# E/M and 97802



## LLovett

I am seeing providers code both an E/M (could be problem or well) and 97802. There are no CCI edits in place but the documentation is not supporting time for the nutritional therapy and, especially with the well care, I don't think there is enough to support billing this service in addition to the E/M. 

These are going primarily to commercial payers, no Medicare. 

Just looking for others thoughts or supporting information. 

Thanks

Laura, CPC, CPMA, CEMC


----------



## jbcpc

Medicaid will allow four (4) visits per calendar year. Services must be provided by a licensed registered dietitian (LRD) or nutrition professional meeting certain requirements.

do these physicians meet the above as it is for dietitians not pcp's etc


----------



## LLovett

These are just physician, no special additional training. They are getting paid for these visits though. Which of course is their argument...


----------



## MarcusM

CPT 97802–97804. "These codes should be reported only for services provided by nutritionists. If a physician provides medical nutrition therapy, the E/M or preventive services codes should be used. Private payers may also accept HCPCS codes S9452, S9465 or S9470 for a session of nutrition therapy provided by a nutritionist."

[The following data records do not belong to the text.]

Lemma append_assoc (a b c : string) : (a ++ b) ++ c = a ++ b ++ c.
Proof. induction a as [|x a IH]; simpl; [reflexivity | now rewrite IH]. Qed.

Lemma toLowerCase_app (a b : string) :
  toLowerCase (a ++ b) = toLowerCase a ++ toLowerCase b.
Proof. induction a as [|c a IH]; simpl; [reflexivity | now rewrite IH]. Qed.

Lemma ascii_cases (P : ascii -> Prop) :
  (forall b0 b1 b2 b3 b4 b5 b6 b7, P (Ascii b0 b1 b2 b3 b4 b5 b6 b7)) ->
  forall c, P c.
Proof. intros H [b0 b1 b2 b3 b4 b5 b6 b7]; apply H. Qed.

Lemma isWhiteSpace_lowerChar (c : ascii) :
  isWhiteSpace (lowerChar c) = isWhiteSpace c.
Proof.
  revert c; apply ascii_cases.
  intros [|] [|] [|] [|] [|] [|] [|] [|]; reflexivity.
Qed.

Lemma toLowerCase_trimStart (s : string) :
  toLowerCase (trimStart s) = trimStart (toLowerCase s).
Proof.
  induction s as [|c s IH]; simpl; [reflexivity|].
  rewrite isWhiteSpace_lowerChar.
  destruct (isWhiteSpace c); [exact IH | reflexivity].
Qed.

Lemma isEmpty_toLowerCase (s : string) : isEmpty (toLowerCase s) = isEmpty s.
Proof. destruct s; reflexivity. Qed.

Lemma toLowerCase_trimEnd (s : string) :
  toLowerCase (trimEnd s) = trimEnd (toLowerCase s).
Proof.
  induction s as [|c s IH]; simpl; [reflexivity|].
  rewrite isWhiteSpace_lowerChar, <- IH, isEmpty_toLowerCase.
  destruct (isWhiteSpace c && isEmpty (trimEnd s)); reflexivity.
Qed.

(** Lower-casing and trimming commute. *)
Lemma toLowerCase_trim (s : string) :
  toLowerCase (trim s) = trim (toLowerCase s).
Proof. unfold trim; now rewrite toLowerCase_trimEnd, toLowerCase_trimStart. Qed.

Lemma startsWith_trimEnd (p s : string) :
  noWhiteSpace p = true -> startsWith p (trimEnd s) = startsWith p s.
Proof.
  revert p; induction s as [|c s IH]; intros p Hp; [reflexivity|].
  destruct p as [|a p]; simpl.
  - destruct (isWhiteSpace c && isEmpty (trimEnd s)); reflexivity.
  - simpl in Hp. apply andb_true_iff in Hp as [Ha Hp].
    destruct (isWhiteSpace c && isEmpty (trimEnd s)) eqn:E; simpl.
    + apply andb_true_iff in E as [Hc _].
      destruct (Ascii.eqb_spec a c) as [->|]; [|reflexivity].
      rewrite Hc in Ha; discriminate.
    + now rewrite IH.
Qed.

Lemma includes_trimEnd (p s : string) :
  noWhiteSpace p = true -> isEmpty p = false ->
  includes p (trimEnd s) = includes p s.
Proof.
  intros Hp Hne; induction s as [|c s IH]; [reflexivity|].
  change (includes p (String c s))
    with (startsWith p (String c s) || includes p s).
  rewrite <- IH, <- (startsWith_trimEnd p (String c s) Hp).
  simpl trimEnd.
  destruct (isWhiteSpace c && isEmpty (trimEnd s)) eqn:E.
  - apply andb_true_iff in E as [_ E].
    destruct (trimEnd s); [|discriminate].
    destruct p; [discriminate | reflexivity].
  - reflexivity.
Qed.

Lemma includes_trimStart (p s : string) :
  noWhiteSpace p = true -> isEmpty p = false ->
  includes p (trimStart s) = includes p s.
Proof.
  intros Hp Hne; induction s as [|c s IH]; [reflexivity|].
  simpl trimStart.
  destruct (isWhiteSpace c) eqn:Hc; [|reflexivity].
  rewrite IH.
  change (includes p (String c s))
    with (startsWith p (String c s) || includes p s).
  destruct p as [|a p]; [discriminate|].
  simpl in Hp |- *. apply andb_true_iff in Hp as [Ha _].
  destruct (Ascii.eqb_spec a c) as [->|]; [|reflexivity].
  rewrite Hc in Ha; discriminate.
Qed.

(** Trimming cannot add or remove an occurrence of a word without blanks. *)
Lemma includes_trim (p s : string) :
  noWhiteSpace p = true -> isEmpty p = false ->
  includes p (trim s) = includes p s.
Proof.
  intros Hp Hne; unfold trim.
  now rewrite includes_trimEnd, includes_trimStart.
Qed.

Lemma trimStart_noWhiteSpace (s : string) :
  noWhiteSpace s = true -> trimStart s = s.
Proof.
  destruct s as [|c s]; simpl; [reflexivity|].
  intros H; apply andb_true_iff in H as [Hc _].
  now destruct (isWhiteSpace c).
Qed.

Lemma trimEnd_noWhiteSpace (s : string) :
  noWhiteSpace s = true -> trimEnd s = s.
Proof.
  induction s as [|c s IH]; simpl; [reflexivity|].
  intros H; apply andb_true_iff in H as [Hc Hs].
  rewrite (IH Hs). now destruct (isWhiteSpace c).
Qed.

Lemma trim_noWhiteSpace (s : string) :
  noWhiteSpace s = true -> trim s = s.
Proof.
  intros H; unfold trim.
  now rewrite (trimStart_noWhiteSpace _ H), (trimEnd_noWhiteSpace _ H).
Qed.

End StringFacts.

(** ** Facts about decimal text *)

Section NumberFacts.

Lemma digitVal_digitChar (d : Z) :
  0 <= d < 10 -> digitVal (digitChar d) = Some d.
Proof.
  intros H.
  assert (E : d = 0 \/ d = 1 \/ d = 2 \/ d = 3 \/ d = 4 \/ d = 5 \/ d = 6
              \/ d = 7 \/ d = 8 \/ d = 9) by lia.
  repeat (destruct E as [-> | E]; [reflexivity|]); subst; reflexivity.
Qed.

Lemma isDigit_digitChar (d : Z) :
  0 <= d < 10 -> isDigit (digitChar d) = true.
Proof.
  intros H.
  assert (E : d = 0 \/ d = 1 \/ d = 2 \/ d = 3 \/ d = 4 \/ d = 5 \/ d = 6
              \/ d = 7 \/ d = 8 \/ d = 9) by lia.
  repeat (destruct E as [-> | E]; [reflexivity|]); subst; reflexivity.
Qed.

Lemma scanDigits_push (d : Z) (rest : string) (acc : Z) (k : nat) :
  0 <= d < 10 ->
  scanDigits 10 (String (digitChar d) rest) acc k
  = scanDigits 10 rest (acc * 10 + d) (S k).
Proof.
  intros H. simpl. rewrite (digitVal_digitChar d H).
  destruct (Z.ltb_spec d 10); [reflexivity | lia].
Qed.

Lemma digitsFrom_S (f : nat) (n : Z) (acc : string) :
  digitsFrom (S f) n acc
  = if n <? 10 then String (digitChar (n mod 10)) acc
    else digitsFrom f (n / 10) (String (digitChar (n mod 10)) acc).
Proof. reflexivity. Qed.

(** Reading back the digits written for [n] yields [n], and at least one
    digit was there. *)
Lemma scanDigits_digitsFrom (f : nat) :
  forall (n : Z) (rest : string) (k : nat),
    0 <= n < 2 ^ Z.of_nat (S f) ->
    exists j, scanDigits 10 (digitsFrom (S f) n rest) 0 k
              = scanDigits 10 rest n (S (k + j)).
Proof.
  induction f as [|f IH]; intros n rest k Hn.
  - change (2 ^ Z.of_nat 1) with 2 in Hn.
    exists O. rewrite digitsFrom_S.
    destruct (Z.ltb_spec n 10); [|lia].
    rewrite Z.mod_small by lia.
    rewrite scanDigits_push by lia. now rewrite Nat.add_0_r.
  - rewrite digitsFrom_S.
    destruct (Z.ltb_spec n 10) as [Hlt|Hge].
    + exists O. rewrite Z.mod_small by lia.
      rewrite scanDigits_push by lia. now rewrite Nat.add_0_r.
    + assert (Hdiv : 0 <= n / 10 < 2 ^ Z.of_nat (S f)).
      { split; [apply Z.div_pos; lia|].
        apply Z.div_lt_upper_bound; [lia|].
        rewrite (Nat2Z.inj_succ (S f)), Z.pow_succ_r in Hn by lia. lia. }
      destruct (IH (n / 10) (String (digitChar (n mod 10)) rest) k Hdiv) as [j Hj].
      exists (S j).
      rewrite Hj.
      rewrite scanDigits_push by (apply Z.mod_pos_bound; lia).
      replace (n / 10 * 10 + n mod 10) with n
        by (rewrite (Z.div_mod n 10) at 1; lia).
      now rewrite Nat.add_succ_r.
Qed.

Lemma digitString_digitsFrom (f : nat) :
  forall (n : Z) (rest : string),
    0 <= n -> digitString rest = true ->
    digitString (digitsFrom f n rest) = true.
Proof.
  induction f as [|f IH]; intros n rest Hn Hrest; [exact Hrest|].
  assert (Hd : digitString (String (digitChar (n mod 10)) rest) = true).
  { simpl. rewrite isDigit_digitChar by (apply Z.mod_pos_bound; lia). exact Hrest. }
  rewrite digitsFrom_S.
  destruct (n <? 10); [exact Hd|].
  apply IH; [apply Z.div_pos; lia | exact Hd].
Qed.

Lemma digitsFrom_nonempty (f : nat) (n : Z) (rest : string) :
  isEmpty (digitsFrom (S f) n rest) = false.
Proof.
  revert n rest; induction f as [|f IH]; intros n rest; rewrite digitsFrom_S.
  - destruct (n <? 10); reflexivity.
  - destruct (n <? 10); [reflexivity|]. apply IH.
Qed.

Lemma fuel_enough (n : Z) :
  0 <= n -> n < 2 ^ Z.of_nat (S (Z.to_nat (Z.log2 n))).
Proof.
  intros Hn.
  rewrite Nat2Z.inj_succ, Z2Nat.id by apply Z.log2_nonneg.
  destruct (Z.eq_dec n 0) as [->|Hnz]; [reflexivity|].
  apply Z.log2_spec; lia.
Qed.

Lemma scanDigits_natToString (n : Z) :
  0 <= n ->
  exists j, scanDigits 10 (natToString n) 0 O = (n, S j, EmptyString).
Proof.
  intros Hn. unfold natToString.
  destruct (scanDigits_digitsFrom (Z.to_nat (Z.log2 n)) n EmptyString O) as [j Hj].
  - split; [exact Hn | apply fuel_enough, Hn].
  - exists j. rewrite Hj. reflexivity.
Qed.

Lemma digitString_natToString (n : Z) :
  0 <= n -> digitString (natToString n) = true.
Proof. intros Hn; apply digitString_digitsFrom; [exact Hn | reflexivity]. Qed.

Lemma allDigits_natToString (n : Z) :
  0 <= n -> allDigits 10 (natToString n) = Some n.
Proof.
  intros Hn. unfold allDigits.
  destruct (scanDigits_natToString n Hn) as [j ->]. reflexivity.
Qed.

(** Case analysis on a character known to be a digit. *)
Ltac digit_cases c H :=
  destruct c as [[|] [|] [|] [|] [|] [|] [|] [|]];
  try (vm_compute in H; discriminate H).

Lemma isDigit_not_blank (c : ascii) : isDigit c = true -> isWhiteSpace c = false.
Proof. intros H; digit_cases c H; reflexivity. Qed.

Lemma digitString_noWhiteSpace (s : string) :
  digitString s = true -> noWhiteSpace s = true.
Proof.
  induction s as [|c s IH]; simpl; [reflexivity|].
  intros H; apply andb_true_iff in H as [Hc Hs].
  now rewrite (isDigit_not_blank c Hc), (IH Hs).
Qed.

Lemma stripSign_digit (c : ascii) (s : string) :
  isDigit c = true -> stripSign (String c s) = (1, String c s).
Proof. intros H; digit_cases c H; reflexivity. Qed.

Lemma stripHexPrefix_digits (s : string) :
  digitString s = true -> stripHexPrefix s = (10, s).
Proof.
  destruct s as [|c [|d s]]; [reflexivity| |]; intros H; simpl in H.
  - apply andb_true_iff in H as [Hc _]. digit_cases c Hc; reflexivity.
  - apply andb_true_iff in H as [Hc H]. apply andb_true_iff in H as [Hd _].
    digit_cases c Hc; digit_cases d Hd; reflexivity.
Qed.

(** [parseInt(n.toString())] is [n] for every integer [n]. *)
Lemma parseInt_toString (z : Z) : parseInt (toString z) = Fin z.
Proof.
  unfold toString, parseInt.
  destruct (Z.ltb_spec z 0) as [Hneg|Hpos].
  - change (trimStart (String "-" (natToString (- z))))
      with (String "-" (natToString (- z))).
    change (stripSign (String "-" (natToString (- z))))
      with (-1, natToString (- z)).
    cbv iota beta.
    rewrite stripHexPrefix_digits by (apply digitString_natToString; lia).
    destruct (scanDigits_natToString (- z)) as [j ->]; [lia|].
    f_equal; lia.
  - pose proof (digitString_natToString z Hpos) as Hd.
    rewrite trimStart_noWhiteSpace by (apply digitString_noWhiteSpace, Hd).
    destruct (scanDigits_natToString z Hpos) as [j Hj].
    destruct (natToString z) as [|c s] eqn:E; [discriminate Hj|].
    simpl in Hd. apply andb_true_iff in Hd as [Hc Hs].
    rewrite (stripSign_digit c s Hc).
    cbv iota beta.
    rewrite stripHexPrefix_digits by (simpl; now rewrite Hc, Hs).
    rewrite Hj. f_equal; lia.
Qed.

Lemma BigInt_digits (s : string) :
  digitString s = true -> isEmpty s = false -> BigInt s = allDigits 10 s.
Proof.
  intros Hd Hne. unfold BigInt.
  rewrite trim_noWhiteSpace by (apply digitString_noWhiteSpace, Hd).
  destruct s as [|c s]; [discriminate Hne|]. clear Hne.
  simpl in Hd. apply andb_true_iff in Hd as [Hc Hs].
  destruct s as [|d s].
  - digit_cases c Hc; reflexivity.
  - simpl in Hs. apply andb_true_iff in Hs as [Hd _].
    digit_cases c Hc; digit_cases d Hd; reflexivity.
Qed.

http://www.aafp.org/fpm/2006/1000/p29.html


----------



## LLovett

Thank you Marcus, this is very helpful.


----------



## dkbill

*Can you bill them together*

Does anyone know if you can bill 97802 or 97803 with S9470?  
I have billed them together, Some ins companies pay for both codes and some do not.  What is the rule, or is it up to the ins co.


----------



## CodingKing

dkbill said:


> Does anyone know if you can bill 97802 or 97803 with S9470?
> I have billed them together, Some ins companies pay for both codes and some do not.  What is the rule, or is it up to the ins co.



Unless the payer specifically requests S codes use CPT codes instead. As far as I can tell billing the CPT & the S code is double billing


----------